II
Une femme au visage jovial et resplendissant d’aménité accueillit Edouard P lorsqu’il entra dans son bureau. C’était sa secrétaire « à l’ancienne », on l’appelait madame Libilis. Elle paraissait sans âge. Elle avait les yeux bleus et le regard paisible, des cheveux châtain clair qu’elle gardait soigneusement coupés courts (trop à mon goût) et le teint fleuri, et la poitrine pleine. Elle examinait une plante en pot placée sur le rebord d’une fenêtre, une alkékenge aux fruits presque mûrs, qui ressemblaient typiquement à des petites lanternes de papier fin et orangé.
« Bonjour monsieur P, » salua madame Libilis.
« Comment va l’Internet ce matin ? » demanda impoliment le gros P.
« Comme le tournesol sous les nuages, » répondit madame Libilis tandis qu’elle enlevait à l’alkékenge quelques feuilles jaunies.
« Comment vont les fruits ? » demanda P en pointant un index ganté vers la plante.

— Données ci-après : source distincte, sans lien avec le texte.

(** A JSON number: [-? int frac? exp?], no leading zeros, digits required
    after the point and after the exponent marker. *)
Definition parse_number (s : string) : parse_result number :=
  let '(neg, s1) :=
    match starts_with "-" s with
    | Some r => (true, r)
    | None => (false, s)
    end in
  let '(i, ni, r1) := read_digits 10 s1 0%N 0 in
  let leading_zero :=
    match starts_with "0" s1 with Some _ => true | None => false end in
  match ni with
  | O => SyntaxError
  | S k =>
      if leading_zero && negb (Nat.eqb k 0) then SyntaxError
      else
        match read_fraction i r1 with
        | None => SyntaxError
        | Some (m, nf, r3) =>
            match read_exponent r3 with
            | Some (x, r4) => Parsed (Dec neg m (x - Z.of_nat nf)) r4
            | None => SyntaxError
            end
        end
  end.

(** One of the literal names [true], [false], [null]. *)
Definition parse_literal (lit : string) (v : value) (s : string)
  : parse_result value :=
  match strip lit s with
  | Some r => Parsed v r
  | None => SyntaxError
  end.

(** A scalar: a string, a literal name or a number, by its first
    character. *)
Definition parse_scalar (s : string) : parse_result value :=
  match s with
  | EmptyString => SyntaxError
  | String c r =>
      if Ascii.eqb c dquote then
        match parse_string_body r with
        | Parsed x r' => Parsed (VStr (pair_surrogates x)) r'
        | SyntaxError => SyntaxError
        | OutOfFuel => OutOfFuel
        end
      else if Ascii.eqb c "t" then parse_literal "true" (VBool true) s
      else if Ascii.eqb c "f" then parse_literal "false" (VBool false) s
      else if Ascii.eqb c "n" then parse_literal "null" VNull s
      else
        match parse_number s with
        | Parsed n r' => Parsed (VNum n) r'
        | SyntaxError => SyntaxError
        | OutOfFuel => OutOfFuel
        end
  end.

« Ils mûrissent pour vous, » dit la douce secrétaire qui préparait chaque année une drogue en broyant les fruits d’une récolte habituellement abondante, car elle avait le pouce vert, et plusieurs douzaines d’alkékenges croissaient chez elle, cela à la plus grande satisfaction de son patron. Il faut savoir que le jus du fruit de l’amour en cage—c’est un autre nom de cette plante—a des pouvoirs anesthésiants et anti-inflammatoires utiles quand on l’applique directement aux éminences douloureuses appelées hémorroïdes et qui faisaient beaucoup souffrir notre massif ami, Edouard P.
« Comment vont les nouvelles ? » demanda ce dernier.

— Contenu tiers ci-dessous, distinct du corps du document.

(** X7.  The effects of [show_order_book] come in one order only.  For an
    unlisted pair there is the error log and ValueError.  Otherwise the
    coroutine first asks to stop the other live view, then turns the flag on,
    then does paced displays and nothing else; it never turns the flag off;
    and the stop notice comes exactly when the coroutine returns, as the last
    effect and after at least one display. *)
Theorem show_order_book_trace_shape self ex sched :
  (order_books ex !! _trading_pair self = None /\
   show_order_book fmt self ex sched
     = ([LogError (invalid_market self ex)],
        Raised (ValueError (invalid_market self ex)))) \/
  (is_Some (order_books ex !! _trading_pair self) /\
   (show_order_book fmt self ex sched).1 = [StopLiveUpdate] /\
   ((show_order_book fmt self ex sched).2 = Suspended \/
    (show_order_book fmt self ex sched).2 = Cancelled)) \/
  (is_Some (order_books ex !! _trading_pair self) /\
   exists renders,
     Forall (fun e => is_render e = true) renders /\
     (((show_order_book fmt self ex sched).1
         = StopLiveUpdate :: SetLiveUpdates true :: renders ++ [Notify stopped_notice] /\
       (show_order_book fmt self ex sched).2 = Returned /\ renders <> []) \/
      ((show_order_book fmt self ex sched).1
         = StopLiveUpdate :: SetLiveUpdates true :: renders /\
       (show_order_book fmt self ex sched).2 <> Returned))).
Proof.
  destruct (order_books ex !! _trading_pair self) as [ob|] eqn:Hb.
  2:{ left. split; [done|]. by apply show_order_book_unlisted. }
  right. assert (Hl : is_Some (order_books ex !! _trading_pair self)) by by rewrite Hb.
  rewrite Hb in *. rewrite (show_order_book_listed self ex sched) by by rewrite Hb.
  destruct sched as [|[b ex'|] sched'].
  - left. repeat split; [done..|]. by left.
  - right. split; [done|].
    exists (live_loop fmt self true ex' sched').1.
    split; [apply live_loop_renders|].
    pose proof (live_loop_returned_rendered self ex' sched') as Hne.
    destruct (live_loop fmt self true ex' sched') as [evs out]. simpl in *.
    destruct out; simpl;
      [left; split; [reflexivity|]; split; [reflexivity|]; by apply Hne
      | right; split; [reflexivity|discriminate] ..].
  - left. repeat split; [done..|]. by right.
Qed.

« Vous le savez sans doute mieux que moi : le nombre des partisans de la révolution double de jour en jour. Aux échelons inférieurs du gouvernement, les insectes levant leurs antennes pour écouter la rumeur se laissent peu à peu séduire par ses promesses mielleuses. Le vice-ministre de la Lumière a démenti voilà une heure l’annonce de son arrestation ordonnée dit-on par le ministre lui-même… »
« Quelle heure est-il ? » demanda P en coupant brutalement le rapport de sa secrétaire.

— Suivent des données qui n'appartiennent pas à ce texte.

(** C10. When [provided_payment_id] is given and matches no Payment, the
    call does not fail for it: provided the transaction exists, [dueNow]
    and [customerPaid] are given, [payment_status] is absent or valid, the
    line item of a requested pickup exists and the storage layer rejects
    nothing, the answer is 200 with the updated transaction; its
    [payments] list is the one it had, and the Payment collection is
    unchanged: no Payment is created for [dueNow]. *)
Theorem unknown_provided_payment_id (db : Store) (faults : ApplyPaymentFaults)
    (now : Clock) (req : ApplyPaymentReq) (i : nat) (t : Transaction) :
  Js.truthy (provided_payment_id req) = true ->
  findOne (by_key payment_id (Js.str_or (provided_payment_id req) ""))
    (db_payments db) = None ->
  params_transaction_id req <> "" ->
  is_Some (dueNow req) -> is_Some (customerPaid req) ->
  findOne (by_key transaction_id (params_transaction_id req))
    (db_transactions db) = Some (i, t) ->
  (forall ps, body_payment_status req = Some ps -> Js.includes VALID ps = true) ->
  (markPickedUp req && Js.truthy (lineItemId req) = true ->
   findOne (by_key li_line_item_id (Js.str_or (lineItemId req) ""))
     (db_line_items db) <> None) ->
  fail_transaction_save faults = false ->
  fail_line_item_save faults = false ->
  fail_customer_save faults = false ->
  fail_commit faults = false ->
  exists t' db',
    applyPayment db faults now req = (Json200 t', db') /\
    t' = stamp_date_out (markPickedUp req) now (before_payment req t) /\
    payments t' = payments t /\
    db_transactions db' !! i = Some t' /\
    db_payments db' = db_payments db.
Proof.
  intros Hprov Hnone Hid [due Hdue] [paid Hpaid] Hfind Hstatus Hli
         Hft Hfl Hfc Hfm.
  set (t6 := stamp_date_out (markPickedUp req) now (before_payment req t)).
  destruct (release_line_item_ok faults req t6
              (with_transactions (<[i := t6]> (db_transactions db)) db) Hfl Hfc Hli)
    as (db' & Hrel).
  exists t6, db'.
  assert (Hrun : applyPayment db faults now req = (Json200 t6, db')).
  { unfold applyPayment, in_session, applyPayment_body.
    destruct (String.eqb_spec (params_transaction_id req) ""); [contradiction|].
    rewrite Hdue, Hpaid. simpl.
    unfold bind at 1, read. rewrite Hfind.
    unfold bind at 1.
    destruct (check_payment_status_cases (body_payment_status req)
                (add_payment (Some due) (bump_released (markPickedUp req) t)) db)
      as [[errs Hr]|Hr].
    { exfalso. revert Hr. unfold check_payment_status.
      destruct (body_payment_status req) as [ps|] eqn:Hps; [|discriminate].
      rewrite (Hstatus ps eq_refl). discriminate. }
    rewrite Hr. unfold bind at 1.
    assert (Hbp : append_mode (modeOfPayment req)
              (set_status_opt (body_payment_status req)
                 (add_payment (Some due) (bump_released (markPickedUp req) t)))
            = before_payment req t).
    { unfold before_payment. rewrite Hdue. reflexivity. }
    rewrite Hbp, (record_payment_unknown db faults now req _ db Hprov Hnone).
    unfold bind at 1, save_transaction. rewrite Hft. unfold write.
    unfold bind at 1. fold t6. rewrite Hrel. unfold ret. rewrite Hfm.
    reflexivity. }
  split; [exact Hrun|]. split; [reflexivity|].
  pose proof (stamp_date_out_fields (markPickedUp req) now (before_payment req t))
    as (_ & _ & _ & _ & S5 & _).
  pose proof (before_payment_fields req t) as (_ & _ & _ & _ & _ & B6 & _).
  split; [unfold t6; congruence|].
  destruct (release_line_item_cases faults req t6
              (with_transactions (<[i := t6]> (db_transactions db)) db))
    as [(s & E & Htx & Hpay & _) | [E | (s & E)]];
    rewrite E in Hrel; try discriminate.
  injection Hrel as <-. cbn [db_transactions db_payments with_transactions] in *.
  split; [|exact Hpay].
  rewrite Htx. apply list_lookup_insert_eq.
  apply findOne_lookup in Hfind as [Hi _]. eapply lookup_lt_Some. exact Hi.
Qed.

« Dix heures trente, » répondit madame Libilis.
« Lejeune est-il ici ? » demanda encore P.
« Dans votre cabinet, » répondit la secrétaire avec un sourire fanatique.
« Eh, eh, eh, eh ! » fit Edouard P de sa voix fluette, tirant la langue au mur. « Il y a une araignée, là, » dit-il, et il écrasa la bête innocente de son index ganté.
« Le froid les ralentit, » déclara-t-il ensuite.
« Il faudra justement que nous commencions à chauffer… » suggéra la dame en caressant le coqueret (c’est aussi un nom de l’alkékenge).
« Pas avant le seize novembre, » répondit P, et il se tourna à gauche pour faire face aux trois portes qui permettaient l’une comme les deux autres d’entrer dans son cabinet. Il y avait là un petit mystère que j’expliquerai plus loin, la raison de ces trois portes placées l’une à côté de l’autre, mais pour l’instant je veux suivre Edouard P qui se décida soudainement et choisit la porte du centre qu’il poussa pour entrer dans son cabinet, moi derrière lui.